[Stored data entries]
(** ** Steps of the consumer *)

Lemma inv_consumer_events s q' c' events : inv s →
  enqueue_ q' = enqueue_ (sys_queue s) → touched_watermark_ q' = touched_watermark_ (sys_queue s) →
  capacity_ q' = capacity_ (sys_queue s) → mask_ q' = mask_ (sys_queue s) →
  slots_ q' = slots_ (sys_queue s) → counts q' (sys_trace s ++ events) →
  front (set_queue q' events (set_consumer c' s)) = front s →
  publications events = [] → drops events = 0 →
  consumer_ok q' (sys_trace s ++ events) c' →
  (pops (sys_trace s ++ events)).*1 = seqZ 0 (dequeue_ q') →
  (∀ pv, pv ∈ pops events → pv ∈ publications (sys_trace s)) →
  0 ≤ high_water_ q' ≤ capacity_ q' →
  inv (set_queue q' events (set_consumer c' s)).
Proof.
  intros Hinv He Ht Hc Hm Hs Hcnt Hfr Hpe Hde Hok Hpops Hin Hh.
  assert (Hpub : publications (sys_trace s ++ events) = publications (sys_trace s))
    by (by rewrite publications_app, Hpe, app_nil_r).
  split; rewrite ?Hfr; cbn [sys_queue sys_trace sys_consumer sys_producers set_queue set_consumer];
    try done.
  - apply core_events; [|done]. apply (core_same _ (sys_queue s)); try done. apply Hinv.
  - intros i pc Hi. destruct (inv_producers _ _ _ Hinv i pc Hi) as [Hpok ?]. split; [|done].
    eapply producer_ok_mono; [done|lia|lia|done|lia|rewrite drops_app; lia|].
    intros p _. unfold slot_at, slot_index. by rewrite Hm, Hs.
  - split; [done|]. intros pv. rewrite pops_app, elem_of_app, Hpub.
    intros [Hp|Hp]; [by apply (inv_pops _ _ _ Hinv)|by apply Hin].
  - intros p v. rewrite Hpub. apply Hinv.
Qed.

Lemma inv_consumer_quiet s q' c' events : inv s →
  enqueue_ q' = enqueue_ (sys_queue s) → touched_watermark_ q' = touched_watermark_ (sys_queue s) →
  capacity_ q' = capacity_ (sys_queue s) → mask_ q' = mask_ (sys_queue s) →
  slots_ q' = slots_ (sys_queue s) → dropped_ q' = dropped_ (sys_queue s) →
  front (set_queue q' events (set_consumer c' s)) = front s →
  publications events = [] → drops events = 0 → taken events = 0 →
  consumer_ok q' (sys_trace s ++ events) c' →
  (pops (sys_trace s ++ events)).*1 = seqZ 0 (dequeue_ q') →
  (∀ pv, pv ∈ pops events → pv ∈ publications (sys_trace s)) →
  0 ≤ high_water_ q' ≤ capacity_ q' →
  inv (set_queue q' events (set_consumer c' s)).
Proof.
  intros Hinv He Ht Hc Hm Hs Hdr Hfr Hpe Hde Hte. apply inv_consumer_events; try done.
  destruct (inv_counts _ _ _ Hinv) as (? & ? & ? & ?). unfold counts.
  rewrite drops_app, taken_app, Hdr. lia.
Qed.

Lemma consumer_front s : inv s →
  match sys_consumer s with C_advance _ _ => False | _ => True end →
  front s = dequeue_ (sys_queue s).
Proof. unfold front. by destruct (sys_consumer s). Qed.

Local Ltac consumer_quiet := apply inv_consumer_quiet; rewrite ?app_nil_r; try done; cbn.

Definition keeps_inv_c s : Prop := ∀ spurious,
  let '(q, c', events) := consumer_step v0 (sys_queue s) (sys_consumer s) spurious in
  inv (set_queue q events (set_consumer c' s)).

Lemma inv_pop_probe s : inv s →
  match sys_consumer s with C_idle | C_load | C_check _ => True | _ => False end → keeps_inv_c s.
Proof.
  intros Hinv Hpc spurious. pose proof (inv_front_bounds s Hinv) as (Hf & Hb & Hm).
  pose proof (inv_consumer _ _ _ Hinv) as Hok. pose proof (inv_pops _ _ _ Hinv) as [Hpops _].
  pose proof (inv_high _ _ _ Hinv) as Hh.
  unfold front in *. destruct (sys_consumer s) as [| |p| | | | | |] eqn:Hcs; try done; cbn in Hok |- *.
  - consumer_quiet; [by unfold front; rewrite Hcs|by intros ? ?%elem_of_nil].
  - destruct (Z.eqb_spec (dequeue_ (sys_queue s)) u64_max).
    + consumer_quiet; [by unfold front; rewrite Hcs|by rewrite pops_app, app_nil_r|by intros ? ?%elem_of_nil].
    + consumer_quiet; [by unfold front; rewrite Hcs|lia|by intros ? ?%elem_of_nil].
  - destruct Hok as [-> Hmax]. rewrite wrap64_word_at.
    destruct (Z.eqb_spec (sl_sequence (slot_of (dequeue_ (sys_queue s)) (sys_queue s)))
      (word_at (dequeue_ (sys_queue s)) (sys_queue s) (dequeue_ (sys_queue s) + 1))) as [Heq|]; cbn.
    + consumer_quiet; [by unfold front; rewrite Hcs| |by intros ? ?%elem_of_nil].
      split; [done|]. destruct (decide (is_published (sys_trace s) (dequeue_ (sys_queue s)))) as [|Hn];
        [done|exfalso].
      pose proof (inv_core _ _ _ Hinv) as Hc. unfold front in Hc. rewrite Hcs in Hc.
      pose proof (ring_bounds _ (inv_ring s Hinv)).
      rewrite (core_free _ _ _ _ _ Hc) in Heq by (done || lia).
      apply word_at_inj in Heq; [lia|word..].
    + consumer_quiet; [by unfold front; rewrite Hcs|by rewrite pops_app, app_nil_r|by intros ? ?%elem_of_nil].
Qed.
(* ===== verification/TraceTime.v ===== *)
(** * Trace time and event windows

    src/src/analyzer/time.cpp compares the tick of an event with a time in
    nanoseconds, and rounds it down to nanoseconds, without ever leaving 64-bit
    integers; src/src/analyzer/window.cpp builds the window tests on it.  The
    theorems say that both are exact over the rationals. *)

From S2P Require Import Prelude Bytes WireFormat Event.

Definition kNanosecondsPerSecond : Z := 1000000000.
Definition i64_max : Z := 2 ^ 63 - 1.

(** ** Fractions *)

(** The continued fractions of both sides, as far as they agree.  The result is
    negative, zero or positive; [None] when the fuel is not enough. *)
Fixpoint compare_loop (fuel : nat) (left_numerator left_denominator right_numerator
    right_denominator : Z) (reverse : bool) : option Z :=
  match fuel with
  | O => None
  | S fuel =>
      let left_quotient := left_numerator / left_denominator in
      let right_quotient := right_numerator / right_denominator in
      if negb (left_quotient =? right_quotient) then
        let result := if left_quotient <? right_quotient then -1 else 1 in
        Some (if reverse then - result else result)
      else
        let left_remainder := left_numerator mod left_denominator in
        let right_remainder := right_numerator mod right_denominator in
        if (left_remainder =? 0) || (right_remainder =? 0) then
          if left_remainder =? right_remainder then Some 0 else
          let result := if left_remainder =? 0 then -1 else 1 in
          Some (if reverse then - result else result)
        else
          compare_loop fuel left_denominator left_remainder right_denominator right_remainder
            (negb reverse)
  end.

...

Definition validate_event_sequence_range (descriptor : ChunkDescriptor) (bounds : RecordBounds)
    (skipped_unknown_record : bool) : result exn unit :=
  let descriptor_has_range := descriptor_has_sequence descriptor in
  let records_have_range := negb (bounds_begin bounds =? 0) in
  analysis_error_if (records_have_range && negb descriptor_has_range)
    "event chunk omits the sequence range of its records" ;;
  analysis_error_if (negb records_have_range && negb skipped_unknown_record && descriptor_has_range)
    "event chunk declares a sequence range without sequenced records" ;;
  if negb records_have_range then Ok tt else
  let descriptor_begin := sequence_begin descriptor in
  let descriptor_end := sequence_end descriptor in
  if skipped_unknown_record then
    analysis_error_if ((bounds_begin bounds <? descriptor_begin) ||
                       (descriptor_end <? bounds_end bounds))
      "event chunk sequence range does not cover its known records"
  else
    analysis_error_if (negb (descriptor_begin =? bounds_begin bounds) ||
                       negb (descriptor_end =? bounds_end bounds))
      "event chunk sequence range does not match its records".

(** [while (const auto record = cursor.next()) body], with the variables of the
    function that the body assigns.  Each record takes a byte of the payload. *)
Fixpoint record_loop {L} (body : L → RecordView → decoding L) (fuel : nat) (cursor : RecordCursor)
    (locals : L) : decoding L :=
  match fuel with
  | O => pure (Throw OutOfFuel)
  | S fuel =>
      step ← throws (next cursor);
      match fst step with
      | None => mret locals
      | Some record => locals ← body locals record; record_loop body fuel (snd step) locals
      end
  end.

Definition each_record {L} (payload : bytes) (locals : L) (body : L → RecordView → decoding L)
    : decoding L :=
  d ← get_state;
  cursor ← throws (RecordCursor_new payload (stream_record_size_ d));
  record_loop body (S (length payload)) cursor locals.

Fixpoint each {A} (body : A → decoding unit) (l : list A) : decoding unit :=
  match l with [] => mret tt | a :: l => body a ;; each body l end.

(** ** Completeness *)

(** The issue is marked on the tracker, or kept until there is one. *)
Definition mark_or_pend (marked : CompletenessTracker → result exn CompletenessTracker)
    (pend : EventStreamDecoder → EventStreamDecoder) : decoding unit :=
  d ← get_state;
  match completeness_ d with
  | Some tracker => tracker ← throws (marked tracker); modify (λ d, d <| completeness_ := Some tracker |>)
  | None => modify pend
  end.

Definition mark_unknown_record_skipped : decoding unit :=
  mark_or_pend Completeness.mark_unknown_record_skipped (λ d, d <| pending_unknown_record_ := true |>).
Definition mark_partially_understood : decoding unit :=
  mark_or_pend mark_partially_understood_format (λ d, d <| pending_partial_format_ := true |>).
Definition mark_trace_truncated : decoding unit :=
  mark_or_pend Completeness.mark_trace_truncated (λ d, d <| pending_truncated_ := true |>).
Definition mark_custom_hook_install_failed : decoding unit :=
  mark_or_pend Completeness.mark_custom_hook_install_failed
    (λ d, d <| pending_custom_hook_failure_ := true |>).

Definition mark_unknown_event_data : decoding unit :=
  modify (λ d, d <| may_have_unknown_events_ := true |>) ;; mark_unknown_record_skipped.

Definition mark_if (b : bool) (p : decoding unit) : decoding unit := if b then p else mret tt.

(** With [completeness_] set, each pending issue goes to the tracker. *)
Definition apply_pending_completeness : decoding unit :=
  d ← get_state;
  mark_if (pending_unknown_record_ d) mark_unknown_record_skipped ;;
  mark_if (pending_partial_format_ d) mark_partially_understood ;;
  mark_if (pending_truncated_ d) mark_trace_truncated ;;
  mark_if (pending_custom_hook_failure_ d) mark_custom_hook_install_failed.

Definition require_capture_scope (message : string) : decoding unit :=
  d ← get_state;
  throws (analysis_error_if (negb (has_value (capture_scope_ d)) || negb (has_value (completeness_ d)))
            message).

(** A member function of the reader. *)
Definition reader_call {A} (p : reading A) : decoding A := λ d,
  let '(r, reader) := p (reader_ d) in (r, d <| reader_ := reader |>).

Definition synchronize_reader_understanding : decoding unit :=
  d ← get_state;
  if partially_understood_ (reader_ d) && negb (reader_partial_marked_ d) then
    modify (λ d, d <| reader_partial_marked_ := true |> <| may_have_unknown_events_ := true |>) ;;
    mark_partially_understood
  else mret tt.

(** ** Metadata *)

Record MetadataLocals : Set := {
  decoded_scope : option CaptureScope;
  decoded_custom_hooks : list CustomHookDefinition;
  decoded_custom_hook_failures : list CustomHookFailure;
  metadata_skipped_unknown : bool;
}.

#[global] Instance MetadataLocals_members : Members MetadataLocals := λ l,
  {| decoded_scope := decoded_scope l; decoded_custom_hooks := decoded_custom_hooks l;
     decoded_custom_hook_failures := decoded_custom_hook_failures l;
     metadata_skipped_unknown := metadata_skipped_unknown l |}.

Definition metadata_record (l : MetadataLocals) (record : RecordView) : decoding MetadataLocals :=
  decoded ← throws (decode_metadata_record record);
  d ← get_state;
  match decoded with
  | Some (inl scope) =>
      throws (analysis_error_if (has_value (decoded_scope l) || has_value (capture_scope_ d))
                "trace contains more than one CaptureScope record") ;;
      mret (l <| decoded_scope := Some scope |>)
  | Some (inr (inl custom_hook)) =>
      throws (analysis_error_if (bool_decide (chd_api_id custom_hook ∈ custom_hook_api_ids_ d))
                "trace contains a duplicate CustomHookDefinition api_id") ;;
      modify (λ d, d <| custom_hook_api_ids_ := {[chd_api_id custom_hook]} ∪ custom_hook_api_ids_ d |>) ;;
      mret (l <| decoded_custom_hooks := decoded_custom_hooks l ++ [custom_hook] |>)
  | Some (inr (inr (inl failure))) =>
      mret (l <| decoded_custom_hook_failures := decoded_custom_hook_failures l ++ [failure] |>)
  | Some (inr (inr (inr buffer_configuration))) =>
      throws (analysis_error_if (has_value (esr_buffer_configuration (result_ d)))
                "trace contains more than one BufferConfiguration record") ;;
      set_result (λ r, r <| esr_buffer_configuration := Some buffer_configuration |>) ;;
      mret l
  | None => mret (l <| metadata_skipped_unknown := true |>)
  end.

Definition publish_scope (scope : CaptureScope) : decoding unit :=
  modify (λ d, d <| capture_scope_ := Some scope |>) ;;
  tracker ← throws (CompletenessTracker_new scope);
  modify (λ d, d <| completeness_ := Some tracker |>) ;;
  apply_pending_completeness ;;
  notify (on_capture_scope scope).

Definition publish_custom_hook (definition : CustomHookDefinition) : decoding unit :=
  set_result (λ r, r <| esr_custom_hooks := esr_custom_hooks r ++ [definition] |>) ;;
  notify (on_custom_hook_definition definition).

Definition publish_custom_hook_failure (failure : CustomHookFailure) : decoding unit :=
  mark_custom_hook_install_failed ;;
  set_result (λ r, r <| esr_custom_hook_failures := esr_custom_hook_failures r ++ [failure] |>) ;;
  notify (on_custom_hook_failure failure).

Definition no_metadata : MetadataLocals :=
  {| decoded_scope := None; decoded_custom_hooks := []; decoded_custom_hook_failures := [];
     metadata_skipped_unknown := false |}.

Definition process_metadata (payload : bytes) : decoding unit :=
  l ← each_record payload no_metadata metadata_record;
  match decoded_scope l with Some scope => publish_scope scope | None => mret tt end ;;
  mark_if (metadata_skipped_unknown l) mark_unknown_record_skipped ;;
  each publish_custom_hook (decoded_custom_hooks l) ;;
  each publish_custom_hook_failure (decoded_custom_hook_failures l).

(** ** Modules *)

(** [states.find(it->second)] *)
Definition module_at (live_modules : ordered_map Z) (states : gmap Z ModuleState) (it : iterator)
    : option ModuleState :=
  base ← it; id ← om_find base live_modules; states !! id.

_AIM OF THE EXERCISE_
Among the records above, which lines hold the word "than"? Copy each one.

_ANSWER TO THIS PROBLEM_
                "trace contains more than one CaptureScope record") ;;
                "trace contains more than one BufferConfiguration record") ;;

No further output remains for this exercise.